Estafas a través de SMS: un banco es condenado a reintegrar 2.123 euros por no proteger adecuadamente a un cliente
Una sentencia histórica responsabiliza a un banco del fraude cometido a un cliente a través de mensajes de texto por no protegerle lo suficiente y fallos en ciberseguridad. El Tribunal de Instancia de Guadix número 2 ha dictaminado que una entidad bancaria deberá reintegrar a un cliente la cantidad defraudada, que ascendió a 2.122,99 €, tras ser víctima de una estafa a través de mensajes de texto fraudulentos, conocido como ‘smishing’. La decisión se basa en la falta de medidas de ciberseguridad adecuadas por parte del banco —lo que facilitó la ejecución de múltiples transacciones ilegales en un breve lapso—, como ha indicado el Poder Judicial en un comunicado.

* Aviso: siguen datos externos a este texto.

Lemma next_record_prefix f f' k g p r :
  Descriptor.geometry k = Ok g -> next_record f k p = Ok (Some r) ->
  (forall x, p_at p < x <= p_at (Tail.position r) -> f' x = f x) -> next_record f' k p = Ok (Some r).
Proof.
  intros Hg Hn Hf. pose proof (next_record_Some f k g p r Hg Hn) as []. unfold next_record in *. rewrite Hg in *. cbn [rbind] in *.
  apply rbind_Ok in Hn as ([] & -> & Hn). cbn [rbind]. destruct (p_at p + 1 =? g_backing_blocks g); [done|].
  rewrite (Hf (p_at p + 1)) by lia. apply rbind_Ok in Hn as (mapping & -> & Hn). cbn [rbind].
  destruct mapping as [h|]; [done|]. apply rbind_Ok in Hn as (found & Hfound & Hn).
  destruct found as [record|]; [|by apply rbind_Ok in Hn as ([] & _ & ?)]. injection Hn as <-.
  unfold footers in *. rewrite (find_footer_prefix f f' _ _ k g p record Hfound); [done|].
  intros x Hx. apply Hf. cbn. lia.
Qed.

(** ** A record that was written *)

(** A block that no reader of the log takes for metadata of this volume. *)
Definition plain k (bytes : list Z) : Prop := Tail.current_metadata bytes (c_volume_id k) = false.

Lemma data_at_plain bytes k g p b : plain k bytes -> Tail.data_at bytes k g p b = Ok None.
Proof. intros Hp. unfold Tail.data_at. by rewrite Hp. Qed.

Lemma find_footer_skip f a n k g p b :
  a <= b -> b <= a + n -> (forall x, a <= x < b -> plain k (f x)) ->
  find_footer f (seqZ a n) k g p = find_footer f (seqZ b (n - (b - a))) k g p.
Proof.
  intros Hab Hbn Hpl. remember (Z.to_nat (b - a)) as m eqn:Em. revert a n Hab Hbn Hpl Em.
  induction m as [|m IH]; intros a n Hab Hbn Hpl Em.
  { replace b with a by lia. by rewrite Z.sub_diag, Z.sub_0_r. }
  rewrite seqZ_cons by lia. cbn [find_footer]. rewrite data_at_plain by (apply Hpl; lia). cbn [rbind].
  rewrite IH; [f_equal; f_equal; lia|lia|lia| |lia]. intros x Hx. apply Hpl. lia.
Qed.

Lemma data_at_record f k g p record :
  DataRecord.typed record -> DataRecord.encode record g = Ok (f (h_boundary (d_header record))) ->
  h_volume_id (d_header record) = c_volume_id k -> h_lsn (d_header record) = p_lsn p + 1 ->
  p_lsn p + 1 < 2 ^ 64 -> h_previous_boundary (d_header record) = p_at p ->
  Tail.data_at (f (h_boundary (d_header record))) k g p (h_boundary (d_header record)) = Ok (Some record).
Proof.
  intros Ht He Hv Hl Hlt Hp. destruct (DataRecord.record_encode_decode record g _ Ht He) as [Hb Hd].
  pose proof (data_decode_header _ _ _ _ Hd) as [Hh _].
  apply decode_fields_read in Hh as (Hm & Hver & Hk & Hvol & Hlsn & Hprev & Hbd).
  unfold Tail.data_at, Tail.current_metadata, Tail.unsupported. rewrite Hm, Hver, Hk, Hvol, Hlsn, Hprev, Hbd.
  rewrite Hv, Hl, Hp. rewrite !Z.eqb_refl, !bool_decide_true; [|unfold checked_add; by destruct (Z.ltb_spec (p_lsn p + 1) (2 ^ 64)); [|lia]|done].
  cbn [andb orb negb is_err fail_if rbind]. by rewrite <- Hv, Hd.
Qed.

Lemma record_extent record g b :
  DataRecord.typed record -> g_log_start g <> 0 ->
  DataRecord.encode record g = Ok b -> exists count, DataRecord.valid record g count.
Proof.
  intros (_ & Hl & _ & Hc & _) Hg He. apply DataRecord.record_encode_Ok in He as (Hv & _).
  by apply DataRecord.record_validate_Ok in Hv.
Qed.
Lemma update_entries_run record p slot valid indices n c :
  MappingCache.wf c -> lookup c !! p = Some slot -> valid = MappingCache.page_entries (volume_blocks c) p ->
  NoDup indices ->
  (forall i, i ∈ indices -> exists lba physical sum, assigns record i lba physical sum /\
     0 <= lba mod ENTRIES_PER_PAGE < valid /\ 0 < physical < 2 ^ 32 /\ is_u64 sum) ->
  (forall i j a b, i ∈ indices -> j ∈ indices -> d_lba_ids record !! Z.to_nat i = Some a ->
     d_lba_ids record !! Z.to_nat j = Some b -> a mod ENTRIES_PER_PAGE = b mod ENTRIES_PER_PAGE -> i = j) ->
  exists e d e' n' c', MappingCache.view c p = Some (e, d) /\
    Volume.update_entries record slot valid indices n c = (Ok n', c') /\
    MappingCache.wf c' /\ MappingCache.same_shape c c' /\
    (forall q, MappingCache.view c' q =
       if decide (q = p) then Some (e', d || bool_decide (indices <> [])) else MappingCache.view c q) /\
    (Entries.typed e -> Entries.typed e') /\
    (forall i lba physical sum, i ∈ indices -> assigns record i lba physical sum ->
       Entries.get e' (lba mod ENTRIES_PER_PAGE) = (physical, sum)) /\
    (forall j, 0 <= j < ENTRIES_PER_PAGE ->
       (forall i lba, i ∈ indices -> d_lba_ids record !! Z.to_nat i = Some lba -> lba mod ENTRIES_PER_PAGE <> j) ->
       Entries.get e' j = Entries.get e j).
Proof.
  intros Hc Hl -> Hnd Hin Hinj. revert n c Hc Hl Hin. induction indices as [|i indices IH]; intros n c Hc Hl Hin.
  { destruct (MappingCache.resident_page c p slot Hc Hl) as (Hr & sl & Hs & Hid).
    assert (Hv : MappingCache.view c p = Some (s_entries sl, s_dirty sl)).
    { unfold MappingCache.view. by rewrite Hl, Hs. }
    exists (s_entries sl), (s_dirty sl), (s_entries sl), n, c. split; [done|]. split; [done|]. split; [done|].
    split; [by unfold MappingCache.same_shape|]. split; [|split; [done|]; split; [set_solver|done]].
    intros q. rewrite orb_false_r. case_decide; [by subst|done]. }
  destruct (Hin i ltac:(by left)) as (lba & physical & sum & (Hlba & Hsum & Hph) & Hlt & Hpr & Hu).
  apply NoDup_cons in Hnd as [Hni Hnd].
  destruct (MappingCache.update_Ok c p slot (lba mod ENTRIES_PER_PAGE) physical sum Hc Hl Hlt ltac:(lia))
    as (e & d & c1 & Hv & Hrun & Hc1 & Hsh & Hlk & Hv1).
  assert (Hvol : volume_blocks c1 = volume_blocks c) by apply Hsh.
  destruct (IH Hnd (fun a b x y Ha Hb => Hinj a b x y ltac:(by right) ltac:(by right))
      (n + of_bool (arr (physical_addr e) (lba mod ENTRIES_PER_PAGE) =? 0)) c1 Hc1)
    as (e1 & d1 & e' & n' & c' & Hve & Hrun' & Hc' & Hsh' & Hv' & Hty & Hset & Hold).
  { by rewrite Hlk. }
  { intros j Hj. rewrite Hvol. apply Hin. by right. }
  rewrite Hv1, decide_True in Hve by done. injection Hve as <- <-.
  pose proof (MappingCache.resident_page c p slot Hc Hl) as (Hr & sl & Hs & Hid).
  assert (He : e = s_entries sl).
  { unfold MappingCache.view in Hv. rewrite Hl, Hs in Hv. congruence. }
  destruct (MappingCache.wf_slot _ Hc _ _ Hr Hs) as [_ Hshaped _]. rewrite <- He in Hshaped.
  pose proof (Z.mod_pos_bound lba ENTRIES_PER_PAGE ltac:(done)) as Hmod.
  exists e, d, e', n', c'. split; [done|]. split; [|split; [done|]; split; [|split; [|split; [|split]]]].
  - cbn [Volume.update_entries]. rewrite Hlba, Hsum. step. step.
    erewrite mbind_run; [|unfold MappingCache.entries, MappingCache.slot_at; rewrite Hs; reflexivity]. step.
    rewrite <- Hph. erewrite mbind_run; [|unfold mmap_err; rewrite Hrun; reflexivity].
    rewrite <- He. by rewrite Hvol in Hrun'.
  - destruct Hsh as (? & ? & ?), Hsh' as (? & ? & ?). unfold MappingCache.same_shape. split_and!; congruence.
  - intros q. rewrite Hv', Hv1. case_decide; [|done]. by rewrite orb_true_r.
  - intros Ht. apply Hty, Entries.set_typed; [done| |done]. unfold is_u32. lia.
  - intros j l ph sm [->|Hj]%elem_of_cons Ha; [|by apply (Hset j)].
    destruct Ha as (Hl' & Hs' & Hp'). rewrite Hlba in Hl'. injection Hl' as <-.
    rewrite Hold; [|done|].
    2: { intros k l Hk Hkl Heq. apply Hni. by rewrite (Hinj i k lba l) by (done || by (left + right)). }
    rewrite Entries.get_set, Z.eqb_refl by (done || lia). congruence.
  - intros j Hj Hno. rewrite Hold; [|done|intros k l Hk; apply Hno; by right].
    rewrite Entries.get_set by (done || lia). destruct (Z.eqb_spec (lba mod ENTRIES_PER_PAGE) j) as [Heq|]; [|done].
    exfalso. apply (Hno i lba); [by left|done|done].
Qed.

(** From [s] to [s'], the addresses of the record from index [a] to [b] were mapped. *)
Record rewritten (g : Geometry) (t : LogPosition) (record : DataRecord) (a b : Z) s s' : Prop := {
  rw_ok : Mapping.ok_at g t s';
  rw_tail : ms_tail (snd s') = ms_tail (snd s);
  rw_changed : Io.changed (fun x => x < g_log_start g \/ p_at t < x) (fst s) (fst s');
  rw_dirty : forall q, q ∈ MappingCache.dirty_ids (Mapping.cache s') ->
    q ∈ MappingCache.dirty_ids (Mapping.cache s) \/
    exists i lba, a <= i < b /\ d_lba_ids record !! Z.to_nat i = Some lba /\ q = lba / ENTRIES_PER_PAGE;
  rw_shape : MappingCache.same_shape (Mapping.cache s) (Mapping.cache s');
  rw_volume : c_volume_id (Mapping.root s') = c_volume_id (Mapping.root s);
  rw_entry : forall i lba physical sum, a <= i < b -> assigns record i lba physical sum ->
    Mapping.entry g s' lba = (physical, sum);
  rw_other : forall lba, Mapping.in_volume g lba ->
    (forall i, a <= i < b -> d_lba_ids record !! Z.to_nat i <> Some lba) ->
    Mapping.entry g s' lba = Mapping.entry g s lba;
  rw_root : ms_checkpoint (snd s') = ms_checkpoint (snd s);
  rw_io : Io.untouched (fst s) (fst s');
  rw_keeps : forall q, q ∈ MappingCache.dirty_ids (Mapping.cache s) -> q ∈ MappingCache.dirty_ids (Mapping.cache s');
  rw_marks : forall i lba, a <= i < b -> d_lba_ids record !! Z.to_nat i = Some lba ->
    lba / ENTRIES_PER_PAGE ∈ MappingCache.dirty_ids (Mapping.cache s');
}.

Lemma rewritten_still g t record a b s s' :
  b <= a -> Mapping.ok_at g t s -> Mapping.still g t s s' -> ms_tail (snd s') = ms_tail (snd s) ->
  rewritten g t record a b s s'.
Proof.
  intros Hab Hok [Hk [Hr Hu Hd]] Ht. constructor; try (by apply Hk); try done.
  - intros q Hq. left. by apply (Mapping.kp_dirty _ _ _ _ _ Hk).
  - lia.
  - intros lba Hl _. by apply (Mapping.kept_entry g t t s s').
  - intros q. by rewrite Hd.
  - lia.
Qed.

Lemma rewritten_trans g t record count a b c s1 s2 s3 :
  targets g t record count -> 0 <= a <= b -> b <= c <= count ->
  rewritten g t record a b s1 s2 -> rewritten g t record b c s2 s3 -> rewritten g t record a c s1 s3.
Proof.
  intros Htg Hab Hbc [A1 A2 A3 A4 A5 A6 A7 A8 A9 A10 A11 A12] [B1 B2 B3 B4 B5 B6 B7 B8 B9 B10 B11 B12].
  constructor; try congruence.
  - by eapply Io.changed_trans.
  - intros q [Hq|(i & lba & Hi & Hr)]%B4; [|right; exists i, lba; split; [lia|done]].
    apply A4 in Hq as [Hq|(i & lba & Hi & Hr)]; [by left|]. right. exists i, lba. split; [lia|done].
  - destruct A5 as (? & ? & ?), B5 as (? & ? & ?). unfold MappingCache.same_shape. split_and!; congruence.
  - intros i lba physical sum Hi Ha. destruct (Z.lt_ge_cases i b); [|apply (B7 i); [lia|done]].
    rewrite B8; [apply (A7 i); [lia|done]|..].
    + destruct (tg_at _ _ _ _ Htg i ltac:(lia)) as (l & ph & sm & (Hl & _) & Hv & _).
      destruct Ha as (Hl' & _). congruence.
    + intros j Hj Hl. enough (i = j) by lia. apply (tg_inj _ _ _ _ Htg i j lba); [lia|lia|apply Ha|done].
  - intros lba Hl Hno. rewrite B8, A8; [done|done| |done|]; intros i Hi; apply Hno; lia.
  - by eapply Io.untouched_trans.
  - auto.
  - intros i lba Hi Hl. destruct (Z.lt_ge_cases i b); [by apply B11, (A12 i); [lia|]|by apply (B12 i); [lia|]].
Qed.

Detalles de la estafa y la respuesta del banco
El demandante se vio afectado después de recibir un mensaje de texto que aparentaba ser del banco, permitiendo así a los ciberdelincuentes acceder a su cuenta. A pesar de notificar la situación de manera inmediata y acudir a la oficina bancaria para bloquear su tarjeta, la entidad demoró en responder, lo que dio como resultado cargos no autorizados. El banco argumentó que las operaciones realizadas eran autorizadas y que no había negligencia por su parte.
Análisis del Tribunal
El tribunal examinó minuciosamente las pruebas, incluyendo la documentación proporcionada por el banco y el testimonio del demandante. Según el análisis de la normativa aplicable, especialmente el Real Decreto-ley 19/2018 sobre servicios de pago, se determinó que la carga de la prueba recaía en el banco, el cual no demostró que las operaciones realizadas fueran autorizadas. En este contexto, el tribunal concluyó que “no se ha probado fraude o negligencia grave por parte del usuario”, subrayando que el cliente actuó adecuadamente al notificar el acceso no autorizado a su cuenta.
Ciberseguridad y normativa aplicable
La sentencia enfatiza la protección de los usuarios y la responsabilidad de las entidades financieras en materia de ciberseguridad. Se hace referencia al Reglamento (UE) 2022/2554, conocido como DORA, el cual fijará requisitos específicos para la gestión de los riesgos tecnológicos y la notificación de incidentes, siendo vigente desde enero de 2025. DORA exige a las entidades implementar “políticas robustas de ciberseguridad y mecanismos de detección rápida de anomalías”.
Pruebas y concepciones sobre la ciberseguridad
El tribunal también reparó en la falta de suficientes políticas de gobernanza y control en el banco demandado, evidenciando que no se presentaron pruebas concluyentes de que existían medidas adecuadas para prevenir y actuar ante este tipo de fraudes. Se señala que “la trazabilidad de las operaciones demuestra que no fueron autorizadas”, y que se vincularon hasta cuatro dispositivos diferentes en un breve periodo, permitiendo hasta 24 transacciones sospechosas.
El juicio revela que, en caso de una operación de pago no autorizada, el proveedor del servicio debe devolver al cliente el importe de dicha operación de inmediato. No obstante, se recalca la falta de explicación por parte del banco sobre la diferencia en el manejo de las transacciones, ya que se bloquearon algunos cargos sin justificar por qué otros no fueron devueltos.
El tribunal no solo condena a la entidad bancaria a devolver la cantidad estafada, sino que también pone de relieve la crucial necesidad de implementar políticas y protocolos más estrictos para proteger a los clientes de incidentes fraudulentos. Esto incluye establecer sistemas de autenticación robustos y realizar comunicaciones proactivas con los usuarios en caso de ciberincidentes.
- Falta de medidas adecuadas de ciberseguridad.
- Retardo en la respuesta del banco ante el reclamo del cliente.
- Uso no autorizado de múltiples dispositivos para realizar transacciones.
- La normativa DORA establece criterios claros sobre la responsabilidad del banco.
La situación puntualiza la importancia de que las entidades financieras asuman una mayor responsabilidad en la protección de datos y activos de sus clientes, a fin de evitar que estos episodios se repitan en el futuro.
Como destaca el tribunal, “la falta de acción adecuada puede dar como resultado pérdidas significativas para los usuarios, lo que pone en entredicho la confianza en el sistema financiero”.